**Prompt**
Below are some records. Return exactly the lines from the one containing "waitErr ← waitForPodDeletion" through the one containing "retryErr ← call_ (PodCreate pod);", both included, and only those.

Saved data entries
(** The replacement of a stale pod, after its deletion. *)
Lemma ensure_pod_replace fuel podName pod s w :
  wp (@honest _ W) (
    waitErr ← waitForPodDeletion m fuel podName;
    match waitErr with
    | Some e =>
        mret (inr (Errorf "timed out waiting for stale pod %s to be deleted: %w" [podName] [e], false))
    | None =>
        retryErr ← call_ (PodCreate pod);
        match retryErr with
        | Some e => mret (inr (Errorf "failed to re-create mount pod %s: %w" [podName] [e], false))
        | None => mret (inl true)
        end
    end) s w (λ r _ _ tr, crd_kept tr = true ∧ no_pod_delete tr = true ∧ pod_kept tr = true ∧
      match r with
      | Done (inl c) => c = true ∧ creates tr = [None] ∧ existsb is_create_ok tr = true
      | Done (inr (e, c)) => c = false ∧ IsWaitTimeout e = false ∧ is_wait_error e = false ∧
          is_bind_error e = false ∧ (creates tr = [] ∨ ∃ e', creates tr = [Some e'])
      | _ => True
      end).
Proof.
  apply wp_bind. eapply wp_mono.
  2: { apply wp_and; [apply (wait_deletion_error fuel podName)|apply wp_calm, wait_deletion_calm]. }
  intros r s1 w1 tr [He (Hk & Hc & Ho & Hx & Hn)%calm_tr_facts]. unfold bind_post, creates in *.
  destruct r as [[e|]| |]; simpl; rewrite ?app_nil_r; try done.
  - rewrite timeout_wrap. destruct He. split_and!; try done. by left.
  - intros a s2 w2 Ha.
    destruct a as [e|]; simpl in *; rewrite crd_kept_app, no_pod_delete_app, Hc, Hn, omap_app, Ho.
    + apply Forall_cons in Ha as [Ha _]. rewrite timeout_wrap. split_and!; try done; [by apply pod_kept_app|].
      right. by exists e.
    + rewrite existsb_app. split_and!; try done; [by apply pod_kept_create|by rewrite orb_true_r].
Qed.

**Answer to this problem**
    waitErr ← waitForPodDeletion m fuel podName;
    match waitErr with
    | Some e =>
        mret (inr (Errorf "timed out waiting for stale pod %s to be deleted: %w" [podName] [e], false))
    | None =>
        retryErr ← call_ (PodCreate pod);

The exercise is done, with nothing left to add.